Vers l’an 715, il fallut cacher le précieux réceptacle contenant les restes de la servante du Christ car les Sarrasins ravageaient la Provincia. Charles II d’Anjou, neveu de saint Louis, va redécouvrir en 1279 les reliques occultées et lancer, à l’emplacement d’une première église plus modeste, les travaux d’édification de l’actuelle basilique royale en 1295. Les frères dominicains s’y installèrent à demeure en 1316 et y furent présents jusqu’en 1970, à l’exception de leurs trois périodes d’expulsion, en 1791, 1880 et 1903.

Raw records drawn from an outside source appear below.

(** Against C2 as stated: the user is checked before the pipeline: with neither of them, the
    message names the user, so "no sha and no pipeline" does not by itself
    give "Pipeline does not exist". *)
Lemma create_pipeline_message_counterexample :
  ~ (forall w config factory_get job t r,
       JobFactory_getInstance w = inr factory_get ->
       factory_get (prop config "jobId") = Resolved (Some job) ->
       config !! "sha" = None ->
       pipeline job = Resolved None ->
       create w config = inr (t, r) ->
       r = Rejected (Error "Pipeline does not exist")).
Proof.
  intros Hclaim.
  specialize (Hclaim (Sample.env (Some Sample.orphan_job) None) (Sample.params None)
                _ Sample.orphan_job _ _ eq_refl eq_refl eq_refl eq_refl eq_refl).
  discriminate Hclaim.
Qed.

(** ** A supplied sha *)

Lemma resolution_calls_app t1 t2 :
  resolution_calls (t1 ++ t2) = (resolution_calls t1 ++ resolution_calls t2)%list.
Proof. apply List.filter_app. Qed.

(** C3, as the code has it: when the supplied [sha] is truthy (a string:
    not empty), the commit resolution answers it at once, so [create]
    makes no user lookup, unseals no token and asks source control
    nothing, and whatever it persists carries the supplied value. *)
Theorem create_with_sha w config :
  truthy (prop config "sha") = true ->
  (forall job,
     getCommitSha w job (initial_modelConfig (Date_now w) config)
     = ([], Resolved (prop config "sha")))
  /\ (forall t r,
        create w config = inr (t, r) ->
        resolution_calls t = []
        /\ (forall final, In final (persisted t) -> prop final "sha" = prop config "sha")).
Proof.
  intros Htruthy.
  assert (forall job,
            getCommitSha w job (initial_modelConfig (Date_now w) config)
            = ([], Resolved (prop config "sha"))) as Hshort.
  { intros job. rewrite getCommitSha_supplied;
      rewrite initial_modelConfig_other by congruence; auto. }
  split; [exact Hshort|].
  intros t r Hrun. split.
  - destruct (create_cases _ _ _ _ Hrun) as (factory_get & _ & Hcases).
    simpl in Hcases.
    destruct (factory_get (prop config "jobId")) as [[job|]|e].
    2,3: destruct Hcases as [-> _]; reflexivity.
    rewrite Hshort in Hcases.
    destruct (assemble _ job _ _) as [e|final]; [destruct Hcases as [-> _]; reflexivity|].
    destruct (BaseFactory_create w final); destruct Hcases as [-> _]; reflexivity.
  - intros final Hin.
    destruct (create_persisted _ _ _ _ _ Hrun Hin)
      as (_ & job & ts & sha & _ & _ & Hsha & Hassemble & _).
    rewrite Hshort in Hsha. injection Hsha as _ <-.
    eauto using assemble_sha.
Qed.

Lemma create_with_sha_witness :
  exists t r,
    create Sample.node_env Sample.with_sha = inr (t, r)
    /\ resolution_calls t = []
    /\ (forall final, In final (persisted t) -> prop final "sha" = VStr "abc123").
Proof.
  destruct (create_with_sha Sample.node_env Sample.with_sha eq_refl) as [_ Hrun].
  eexists _, _. split; [reflexivity|].
  exact (Hrun _ _ eq_refl).
Defined.

Example create_empty_sha_calls :
  exists final,
    create (Sample.env (Some Sample.piped_job) (Some Sample.user))
           (Sample.params (Some (VStr "")))
    = inr ([JobFactoryGet (VStr "job1"); UserFactoryGet (VStr "me"); UnsealToken;
            ScmGetCommitSha (VStr "git@example.com:org/repo.git") (VStr "token");
            BaseFactoryCreate final; BuildStart],
           Resolved (VStr "started"))
    /\ prop final "sha" = VStr "deadbeef".
Proof. eexists. split; reflexivity. Qed.

(** Against C3 as stated: the empty string is a supplied sha, and it is
    resolved all the same. *)
Lemma create_empty_sha_counterexample :
  ~ (forall w config sha t r,
       config !! "sha" = Some (VStr sha) ->
       create w config = inr (t, r) ->
       resolution_calls t = []).
Proof.
  intros Hclaim.
  specialize (Hclaim (Sample.env (Some Sample.piped_job) (Some Sample.user))
                (Sample.params (Some (VStr ""))) "" _ _ eq_refl eq_refl).
  discriminate Hclaim.
Qed.

(** ** Sorting by number *)

Section SortCorrect.
Context {A : Type} (compareFn : A -> A -> Z).

Lemma sort_insert_Permutation x l : Permutation (x :: l) (sort_insert compareFn x l).
Proof.
  induction l as [|y rest IH]; simpl; [reflexivity|].
  destruct (compareFn x y <=? 0); [reflexivity|].
  rewrite perm_swap. apply perm_skip, IH.
Qed.

Lemma Array_sort_Permutation l : Permutation l (Array_sort compareFn l).
Proof.
  induction l as [|x rest IH]; simpl; [reflexivity|].
  rewrite <- sort_insert_Permutation. apply perm_skip, IH.
Qed.

(** A consistent comparator: any two elements are ordered one way or the
    other, and the order is transitive. *)
Hypothesis compare_total : forall x y, in_order compareFn x y \/ in_order compareFn y x.
Hypothesis compare_trans :
  forall x y z, in_order compareFn x y -> in_order compareFn y z -> in_order compareFn x z.

Lemma sort_insert_sorted x l :
  StronglySorted (in_order compareFn) l ->
  StronglySorted (in_order compareFn) (sort_insert compareFn x l).
Proof.
  induction 1 as [|y rest Hrest IH Hy]; simpl.
  - repeat constructor.
  - destruct (Z.leb_spec (compareFn x y) 0) as [Hxy|Hxy].
    + constructor; [by constructor|].
      constructor; [exact Hxy|].
      eapply Forall_impl; [exact Hy|]. intros z Hz. eapply compare_trans; eauto.
    + constructor; [exact IH|].
      rewrite <- sort_insert_Permutation. constructor; [|exact Hy].
      destruct (compare_total x y) as [H|H]; [unfold in_order in H; lia | exact H].
Qed.

Lemma Array_sort_sorted l : StronglySorted (in_order compareFn) (Array_sort compareFn l).
Proof.
  induction l as [|x rest IH]; simpl; [constructor|].
  apply sort_insert_sorted, IH.
Qed.
End SortCorrect.

Lemma StronglySorted_weaken {A} (R R' : A -> A -> Prop) l :
  (forall x y, R x y -> R' x y) -> StronglySorted R l -> StronglySorted R' l.
Proof.
  intros Himp. induction 1 as [|x rest Hrest IH Hx]; constructor; [exact IH|].
  eapply Forall_impl; [exact Hx|]. auto.
Qed.

Lemma sort_by_number_ascending records :
  StronglySorted ascending (Array_sort by_number records).
Proof.
  apply (StronglySorted_weaken (in_order by_number)).
  - unfold in_order, by_number, ascending. intros x y. lia.
  - apply Array_sort_sorted; unfold in_order, by_number.
    + intros x y. lia.
    + intros x y z. lia.
Qed.

Lemma ascending_distinct_strict l :
  StronglySorted ascending l -> NoDup (List.map number l) ->
  StronglySorted strictly_ascending l.
Proof.
  induction 1 as [|x rest Hrest IH Hx]; simpl; intros Hnodup; [constructor|].
  apply NoDup_cons in Hnodup as [Hfresh Hnodup].
  constructor; [auto|].
  apply Forall_forall. intros y Hy.
  rewrite Forall_forall in Hx. specialize (Hx y Hy).
  unfold ascending in Hx. unfold strictly_ascending.
  assert (number x <> number y); [|lia].
  intros Heq. apply Hfresh. rewrite Heq.
  apply list_elem_of_In, in_map. apply list_elem_of_In. exact Hy.
Qed.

Il revint à l’un des plus fameux d’entre eux, Henri Lacordaire, d’avoir en 1859 racheté le couvent de Saint-Maximin et donné le signal des réparations après les déprédations de la Terreur. Sous la Révolution, en effet, la basilique, vouée à la Raison et au magasinage militaire, échappa au pire grâce à Lucien Bonaparte, alias Brutus, frère de Napoléon, marié à la saint-maximinoise Christine Boyer, sœur du tenancier de l’auberge de Marathon (nom révolutionnaire de Saint-Maximin), laquelle fonctionne toujours en 2013, mais sans son nom grec… Pour l’anecdote, l’organiste joua La Marseillaise tandis que le régicide Barras inspectait le monument déchu ce qui, dit-on, sauva les grandes orgues de 1773, dues au frère Jean-Esprit Isnard, et qui, aujourd’hui restaurées, résonnent formidablement lors des cérémonies. Une main opportuniste peignit alors le profil excessivement napoléonien de Lucien à la place de celui de l’Enfant Jésus, dans un tableau de Michel Serre consacré à sainte Anne. Cette curiosité subsiste jusqu’à nous.

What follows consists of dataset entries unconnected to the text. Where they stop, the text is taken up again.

(** smc.py, lines 104-235. *)
Definition build_smc (transition_operator : TransitionOperator)
  (n_intermediate_distributions : nat) (spacing_type : string) (alpha : R)
  (use_resampling : bool) (resampling_threshold : R)
  : result SequentialMonteCarloSampler :=
  betas <- build_betas n_intermediate_distributions spacing_type ;;
  Ok {| smc_transition_operator := transition_operator;
        smc_init := init transition_operator n_intermediate_distributions;
        smc_step := step transition_operator n_intermediate_distributions betas
                      alpha use_resampling resampling_threshold;
        smc_use_resampling := use_resampling;
        smc_betas := betas;
        smc_alpha := alpha |}.

End Sampler.

Arguments transition_operator_state {RT op} _.
Arguments key {RT op} _.

(** ** Diagnostics of the forward pass *)


(** ** The flow recipe of [fabjax/flow/build_flow.py] *)

Module BuildFlow.

(** [Union[str, Sequence[str]]] *)
Inductive FlowType : Type :=
| OneType (name : string)
| ManyTypes (names : list string).

(** build_flow.py, lines 12-19. *)
Record FlowDistConfig : Type := mkConfig {
  dim : nat;
  n_layers : nat;
  conditioner_mlp_units : list nat;
  type : FlowType;
  act_norm : bool;
  identity_init : bool;
  compile_n_unroll : nat
}.

(** [distrax.MultivariateNormalDiag(loc, scale_diag)] *)
Record Distribution : Type := MultivariateNormalDiag {
  loc : list R;
  scale_diag : list R
}.

(** The layers the recipe asks the external builders for, by the call that
    builds them: [build_act_norm_layer(dim, identity_init)] and
    [build_split_coupling_bijector(dim, identity_init, mlp_units)]. *)
Inductive Bijector : Type :=
| ActNormLayer (dim : nat) (identity_init : bool)
| SplitCouplingBijector (dim : nat) (identity_init : bool) (mlp_units : list nat).

(** [ChainWithExtra(bijectors)] *)
Inductive Chain : Type :=
| ChainWithExtra (bijectors : list Bijector).
(** * Identity resolution of the Google auth provider and provider set-up of
      the scaffolder plugin

    A shallow embedding of
    [plugins/auth-backend/src/providers/google/provider.ts]
    ([GoogleAuthProvider.populateIdentity], [handler], [refresh]) and of the
    scaffolder backend's [createPlugin], with the properties that the
    specification states about them.

    JavaScript strings are modelled as Rocq strings (byte sequences, read as
    UTF-8).  The only character the code inspects is [@] (0x40), which never
    occurs inside a multi-byte UTF-8 sequence, and emptiness of a string is
    the same in both readings. *)

From Stdlib Require Import Ascii.
From stdpp Require Import base option strings list gmap.

(** ** The JavaScript values the code handles *)

Module Js.

(** An [Error] object: the two properties the code reads. *)
Record Error := mkError { name : string; message : string }.

(** [new Error(msg)] *)
Definition newError (msg : string) : Error :=
  {| name := "Error"; message := msg |}.

(** [Error.prototype.toString], which a template literal [`${error}`]
    calls. *)
Definition toString (e : Error) : string :=
  if decide (name e = "") then message e
  else if decide (message e = "") then name e
  else name e +:+ ": " +:+ message e.

(** Truthiness of an optional string: [undefined] and [''] are falsy.
    [truthy o] is the string itself when [o] is truthy. *)
Definition truthy (o : option string) : option string :=
  match o with
  | None => None
  | Some s => if decide (s = "") then None else Some s
  end.

(** [s.split(sep)] for a one-character separator and no limit. *)
Fixpoint split (sep : ascii) (s : string) : list string :=
  match s with
  | EmptyString => [EmptyString]
  | String c rest =>
      if decide (c = sep) then EmptyString :: split sep rest
      else match split sep rest with
           | piece :: pieces => String c piece :: pieces
           | [] => [String c EmptyString]
           end
  end.

(** [xs[0]] on an array of strings; [split] never returns an empty array
    (lemma [split_cons] below), so the [undefined] of an empty array does
    not arise where the code indexes. *)
Definition first (xs : list string) : string :=
  match xs with
  | x :: _ => x
  | [] => ""
  end.

(** Does the character occur in the string? *)
Fixpoint occurs (c : ascii) (s : string) : bool :=
  match s with
  | EmptyString => false
  | String d rest => if decide (d = c) then true else occurs c rest
  end.

(** Is the character the first one of the string? *)
Definition beginsWith (c : ascii) (s : string) : bool :=
  match s with
  | EmptyString => false
  | String d _ => bool_decide (d = c)
  end.

(** [strict_equal (Some "development") v] is [v === 'development'] for an
    environment variable, which is a string or [undefined]. *)
Definition strict_equal (a b : option string) : bool :=
  bool_decide (a = b).

End Js.

(** ** Effects: a mutable world and exceptions

    A computation reads and updates a world of type [S] and either returns a
    value or throws.  What it did to the world before throwing stays done, as
    in JavaScript. *)

Module Eff.

Inductive outcome (A : Type) : Type :=
| Returned (a : A)
| Thrown (e : Js.Error).
Arguments Returned {A} a.
Arguments Thrown {A} e.

Definition eff (S A : Type) : Type := S -> outcome A * S.

Definition ret {S A} (a : A) : eff S A := fun s => (Returned a, s).

Definition bind {S A B} (m : eff S A) (k : A -> eff S B) : eff S B :=
  fun s =>
    match m s with
    | (Returned a, s') => k a s'
    | (Thrown e, s') => (Thrown e, s')
    end.

(** [throw e] *)
Definition throw {S A} (e : Js.Error) : eff S A := fun s => (Thrown e, s).

(** [try { body } catch (e) { handler(e) }] *)
Definition try_catch {S A} (body : eff S A) (handler : Js.Error -> eff S A)
  : eff S A :=
  fun s =>
    match body s with
    | (Returned a, s') => (Returned a, s')
    | (Thrown e, s') => handler e s'
    end.

(** A call of a function that may throw and has no effect on the world. *)
Definition lift {S A} (r : Js.Error + A) : eff S A :=
  match r with
  | inl e => throw e
  | inr a => ret a
  end.

(** An update of the world. *)
Definition modify {S} (f : S -> S) : eff S unit :=
  fun s => (Returned tt, f s).

#[global] Instance eff_ret {S} : MRet (eff S) := @ret S.
#[global] Instance eff_bind {S} : MBind (eff S) :=
  fun A B k m => bind m k.

End Eff.

Import Eff.

(** ** The Google auth provider *)

Module Google.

Au cours des siècles, la Basilique attirera pontifes, souverains et pèlerins venus de toute l’Europe pour prier « la fidèle Amie de Jésus » et « l’Apôtre des apôtres ». Pas moins de dix papes sont signalés d’Etienne IV à Benoît XIII, ainsi qu’une quarantaine de princes régnants : Charles VII et Marie d’Anjou, Louis XI et Charlotte de Savoie, Louis XII et Anne de Bretagne, François Ier et Claude de France. Louis XIV, encore célibataire, arriva en 1660 avec sa mère Anne d’Autriche, suivi par soixante carrosses. De la foule des pèlerins, au cours des siècles, émergent quelques profils notoires venus discrètement : Mme de Sévigné, Charles de Foucauld, Frédéric Mistral, Charles Maurras, le général et Yvonne De Gaulle, etc.
De nos jours, cent vingt mille visiteurs en moyenne arpentent chaque année le quartier médiéval maximinois et viennent faire une halte auprès de Marie-Madeleine dans sa Basilique inachevée, pour, comme elle assise aux pieds du Seigneur, élever un regard vers l’Eternel.